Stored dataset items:
○ ○ ○

Lemma esaddr_flags_byte f : 0 <= esaddr_flags f < 256.
Proof. unfold esaddr_flags. destruct (has f MRTF_RP), (has f MRTF_WC); done. Qed.

Lemma add_jp_entry_progress a out asked s : ask_ok a -> progress out asked s -> zlen asked <= MAX_ITEMS ->
  does (add_jp_entry (Some i) hold (ja_group a) SINGLE_GRP_MSK6LEN (ja_source a) SINGLE_SRC_MSK6LEN (ja_flags a) (ja_action a))
    (fun r s' => r = true /\ progress out (asked ++ [ask_item a]) s') s.
Proof.
  intros [[OKg MC] OKs Act] Pr L. set (g := ja_group a) in *.
  assert (E : add_jp_entry (Some i) hold g SINGLE_GRP_MSK6LEN (ja_source a) SINGLE_SRC_MSK6LEN (ja_flags a) (ja_action a) s =
    bind (jp_make_room g) (fun _ =>
      let! n := nbr (Some i) in
      chk! j := nbr_jp n in
      let j := set_curr_group g (set_curr_group_msklen SINGLE_GRP_MSK6LEN j) in
      do! upd_nbr (Some i) (set_nbr_jp (Some j)) ;;
      chk! j := jp_entry (sin6_addr (ja_source a)) SINGLE_SRC_MSK6LEN (esaddr_flags (ja_flags a)) (ja_action a) false j in
      do! upd_nbr (Some i) (set_nbr_jp (Some j)) ;;
      ret true) s).
  { unfold add_jp_entry, jp_make_room. do 3 (rewrite bind_assoc; apply bind_ext; intros).
    change (SINGLE_GRP_MSK6LEN =? STAR_STAR_RP_MSK6LEN) with false. rewrite andb_false_r. by destruct Act as [-> | ->]. }
  eapply does_ext; [exact E|]. clear E. eapply does_then; [by eapply make_room|].
  intros [] s1 (ps & ms & gs & cur & j & F & V & A & G & Eg & N1 & N2 & H).
  destruct (vw_nbr _ _ _ V) as (n & v & En & _ & Ej & _). eapply does_Ok; [by apply nbr_Ok|]. eapply does_opt; [exact Ej|]. cbv zeta.
  set (j0 := set_curr_group g (set_curr_group_msklen SINGLE_GRP_MSK6LEN j)).
  eapply does_then; [by eapply upd_nbr_view|]. intros [] s2 V2.
  assert (A0 : area gs cur j0) by (destruct A as [[] ? ? ? ? ? ?]; by split).
  set (x := (esaddr_flags (ja_flags a), sin6_addr (ja_source a)) : jp_source).
  assert (Gx : good_src x) by (split; [done|apply esaddr_flags_byte]).
  destruct (jp_entry_area gs cur j0 x (ja_action a) A0 G Gx N1 N2) as (j1 & E1 & A1 & G1 & Ec & El).
  eapply does_opt; [exact E1|]. eapply does_then; [by eapply upd_nbr_view|]. intros [] s3 V3. split; [done|].
  exists ps, ms. split; [done|]. right. exists gs, (add_src x (ja_action a) cur), j1.
  pose proof (add_src_items x (ja_action a) cur Act) as Hi.
  assert (Eg1 : jg_group (add_src x (ja_action a) cur) = sin6_addr g) by (unfold add_src; by destruct (_ =? _)).
  split_and!; try done.
  - split; [done| |by rewrite Eg1|]; [by rewrite Ec, El, Eg1|].
    intros Nil. rewrite Nil in Hi. apply Permutation_nil_l in Hi. by destruct (group_items cur).
  - unfold holds. rewrite Hi, Eg, !app_assoc. apply Permutation_app_tail. rewrite <- H. unfold holds. by rewrite app_assoc.
Qed.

○ ○ ○

* ACTION ITEM: Nothing but the lines from the start of the data through the line holding "Lemma add_jp_entry_progress a" should be restated, and each one exactly.

* WORKED SOLUTION:
Lemma esaddr_flags_byte f : 0 <= esaddr_flags f < 256.
Proof. unfold esaddr_flags. destruct (has f MRTF_RP), (has f MRTF_WC); done. Qed.

Lemma add_jp_entry_progress a out asked s : ask_ok a -> progress out asked s -> zlen asked <= MAX_ITEMS ->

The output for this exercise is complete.